Banyak yang mengatakan Masyarakat Bugis Makassar di Kota Makassar itu sangat kasar, entah dalam hal sikap maupun cara bicara. Saya lahir, besar dan tinggal di Makassar 100% tidak setuju akan pendapat tersebut. Maka untuk itu, dibawah ini akan saya tuliskan beberapa hal yang membuat masyarakat didaerah lain berpendapat orang Bugis Makassar Itu Kasar.


Suku Bugis Makassar dikenal penaik darah, suka mengamuk, membunuh dan mau mati untuk sesuatu perkara, meski hanya masalah sepele saja. Apa sebab sehingga demikian? Ada apa dengan jiwa karakter suku bangsa ini?

Tidak diketahui apa sebab orang Bugis Makassar terpaksa membunuh atau melakukan pertumpahan darah, biarpun hanya perkara kecil. Jika ditanyakan kepada mereka apa sebabnya terjadi hal demikian, jarang bahkan tak satupun yang dapat menjawab dengan pasti "sehingga dapat dimengerti dengan jelas" apa penyebab ia menumpahkan darah orang lain atau ia mau mati untuk seseorang.

Ahli sejarah dan budaya menyarankan untuk mengenal jiwa kedua suku bangsa ini lebih dekat lagi dengan cara mempelajari dalil-dalil, pepatah-pepatah, sejarah, adat istiadat dan kesimpulan-kesimpulan kata mereka yang dilukiskan dengan indah dalam syair-syair atau pantun-pantunnya.

Laksana garis cahaya di gelap malam, apabila kita selidiki lebih mendalam, tampaklah bahwa kebanyakan terjadinya pembunuhan itu ialah lantaran soal malu dan dipermalukan. Soal malu dan dipermalukan banyak diwarnai oleh kejadian-kejadian yang dilatari adat yang sangat kuat.

Sebut saja satunya adalah, "silariang (kawin lari)" misalnya, atau dalam bahasa Belanda: Schaking. Apabila seorang pemuda ditolak pinangannya, maka ia merasa malu. Lalu ia berdaya upaya agar sang gadis pujaan hati Erangkale (si gadis datang membawa dirinya kepada pemuda), atau si pemuda itu berusaha agar gadis yang dipinangnya dapat dilarikannya (silariang). Apabila hal ini terjadi, maka dengan sendirinya pihak orang tua (keluarga) gadis itu juga merasa mendapat “Malu Besar” (Mate Siri’). Mengetahui anak gadisnya silariang, segera digencarkan pencarian untuk satu tujuan: membunuh pemuda dan gadisnya yan memberi aib pada keluarganya!

Cara ini sama sekali tidak dianggap sebagai tindakan yang kejam, bahkan sebaliknya, ini tindakan terhormat atas perbuatan mereka yang memalukan.
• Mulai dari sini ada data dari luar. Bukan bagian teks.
(** ** Component state (lines 24-35) *)

Record State : Type := MkState {
  snakeSegments : list GridCell;          (* tail first, head last *)
  movementDirection : Direction;
  foodCell : GridCell;
  gameStatus : GameStatus;
  score : Z;
  highScore : Z;
  pendingDirection : option Direction;    (* pendingDirectionRef.current *)
  localStorage : Storage;
  randomCalls : nat                       (* calls of Math.random so far *)
}.

Definition setSnakeSegments (v : list GridCell) (s : State) : State :=
  MkState v (movementDirection s) (foodCell s) (gameStatus s) (score s)
    (highScore s) (pendingDirection s) (localStorage s) (randomCalls s).
Definition setMovementDirection (v : Direction) (s : State) : State :=
  MkState (snakeSegments s) v (foodCell s) (gameStatus s) (score s)
    (highScore s) (pendingDirection s) (localStorage s) (randomCalls s).
Definition setFoodCell (v : GridCell) (s : State) : State :=
  MkState (snakeSegments s) (movementDirection s) v (gameStatus s) (score s)
    (highScore s) (pendingDirection s) (localStorage s) (randomCalls s).
Definition setGameStatus (v : GameStatus) (s : State) : State :=
  MkState (snakeSegments s) (movementDirection s) (foodCell s) v (score s)
    (highScore s) (pendingDirection s) (localStorage s) (randomCalls s).
Definition setScore (v : Z) (s : State) : State :=
  MkState (snakeSegments s) (movementDirection s) (foodCell s) (gameStatus s) v
    (highScore s) (pendingDirection s) (localStorage s) (randomCalls s).
Definition setHighScore (v : Z) (s : State) : State :=
  MkState (snakeSegments s) (movementDirection s) (foodCell s) (gameStatus s)
    (score s) v (pendingDirection s) (localStorage s) (randomCalls s).
(** The assignment [pendingDirectionRef.current = v]. *)
Definition setPendingDirectionRef (v : option Direction) (s : State) : State :=
  MkState (snakeSegments s) (movementDirection s) (foodCell s) (gameStatus s)
    (score s) (highScore s) v (localStorage s) (randomCalls s).
Definition setLocalStorage (v : Storage) (s : State) : State :=
  MkState (snakeSegments s) (movementDirection s) (foodCell s) (gameStatus s)
    (score s) (highScore s) (pendingDirection s) v (randomCalls s).
Definition setRandomCalls (v : nat) (s : State) : State :=
  MkState (snakeSegments s) (movementDirection s) (foodCell s) (gameStatus s)
    (score s) (highScore s) (pendingDirection s) (localStorage s) v.

(** The snake both [useState] and [startGame] build: the cell left of
    the centre, then the centre. *)
Definition initialSnake : list GridCell :=
  [ Cell (BOARD_SIZE / 2 - 1) (BOARD_SIZE / 2);
    Cell (BOARD_SIZE / 2) (BOARD_SIZE / 2) ].

(** The state of the first render ([useState] initialisers), over a
    given storage. *)
Definition initialState (st : Storage) : State :=
  {| snakeSegments := initialSnake;
     movementDirection := Right;
     foodCell := Cell 5 5;
     gameStatus := Idle;
     score := 0;
     highScore := 0;
     pendingDirection := None;
     localStorage := st;
     randomCalls := 0 |}.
Oleh orang Bugis Makassar menganggap telah menunaikan dan menyempurnakan salah satu tuntutan tata hidup dari masyarakatnya yang disebut adat.

Selain itu, kedua suku Bugis Makassar tersohor sebagai kaum pelaut yang berani sejak dahulu kala hingga sekarang. Sebagai pelaut yang kerap ‘bergaul’ dan akrab dengan angin dan gelombang lautan, maka sifat-sifat dinamis dari gelombang yang selalu bergerak tidak mau tenang itu, mempengaruhi jiwa dan karakter orang Bugis Makassar. Ini lalu tercermin dalam pepatah, syair atau pantun yang berhubungan dengan keadaan laut, yang kemudian memantulkan bayangan betapa watak atau sifat kedua suku bangsa itu.

Contoh salah satu pantun: Takunjunga’ bangung turu’ Nakugunciri’ gulingku, Kualleangna tallanga natolia. Artinya: “saya tidak begitu saja mengikuti arah angin, dan tidak begitu saja memutar kemudi saya. Saya lebih suka tenggelam dari pada kembali.”

Maksudnya, kalau langkah sudah terayun, berpantang surut –lebih suka tenggelam- daripada kembali dengan tangan hampa. Jadi kedua suku bangsa ini memiliki hati yang begitu keras. Tapi, benarkah begitu?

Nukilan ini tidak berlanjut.